Exercise objective
Report each line of the entries that includes "truthy" by copying it.

Records shown

>>>>>

(** On the decimal texts [toFixed] produces, [removeTrailingZeros] drops the
    zeros at the end of the fraction, and the point when nothing is left of it;
    the number the digits denote is unchanged. *)
Theorem trailing_zeros_removed ip fp :
  ~ In 46%N ip -> forallb is_digit fp = true ->
  (exists k, fp = strip_zeros fp ++ replicate k 48%N
    /\ digits_val (ip ++ fp) = (digits_val (ip ++ strip_zeros fp) * 10 ^ Z.of_nat k)%Z)
  /\ endsWith (strip_zeros fp) (js "0") = false
  /\ removeTrailingZeros (ip ++ js "." ++ fp)
    = (if truthy (strip_zeros fp) then ip ++ js "." ++ strip_zeros fp else ip).
Proof.
  intros Hip Hfp. split; [|split; [apply strip_zeros_last|]].
  - destruct (strip_zeros_app fp) as [k Hk]. exists k. split; [done|].
    rewrite Hk at 1. by rewrite app_assoc, digits_val_app, digits_val_zeros.
  - assert (includes (ip ++ js "." ++ fp) (js ".") = true) as Hi
      by (apply includes_true; by exists ip, fp).
    unfold removeTrailingZeros. rewrite Hi, drop_fraction_app by done.
    assert (drop_fraction_zeros (js "." ++ fp) = js "." ++ strip_zeros fp) as ->.
    { change (js ".") with [46%N]. cbn [app drop_fraction_zeros]. rewrite Hfp. cbn [N.eqb Pos.eqb andb].
      destruct (endsWith fp (js "0")) eqn:E; [done|].
      by rewrite drop_fraction_digits, strip_zeros_id. }
    assert (forallb is_digit (strip_zeros fp) = true) as Hs.
    { destruct (strip_zeros_app fp) as [k Hk]. rewrite Hk, forallb_app in Hfp.
      by apply andb_true_iff in Hfp as [? _]. }
    unfold drop_final_point. destruct (strip_zeros fp) as [|c r] eqn:E.
    + norm_js. rewrite app_nil_r, endsWith_snoc. cbn [N.eqb Pos.eqb truthy].
      rewrite length_app. cbn [length]. replace (length ip + 1 - 1) with (length ip) by lia.
      apply take_app_length.
    + destruct (exists_last (l := c :: r)) as (u & x & Hu); [done|]. rewrite Hu in *.
      norm_js. rewrite !app_assoc, endsWith_snoc.
      rewrite forallb_app in Hs. apply andb_true_iff in Hs as [_ Hs]. cbn in Hs.
      destruct (N.eqb_spec 46 x) as [<-|]; [done|]. by destruct u.
Qed.

Lemma trailing_zeros_removed_witness :
  removeTrailingZeros (js "12" ++ js "." ++ js "3400") = js "12" ++ js "." ++ js "34".
Proof.
  destruct (trailing_zeros_removed (js "12") (js "3400")) as (_ & _ & H);
    [cbv; intuition discriminate|reflexivity|exact H].
Defined.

<<<<<

Written answer
    = (if truthy (strip_zeros fp) then ip ++ js "." ++ strip_zeros fp else ip).
    + norm_js. rewrite app_nil_r, endsWith_snoc. cbn [N.eqb Pos.eqb truthy].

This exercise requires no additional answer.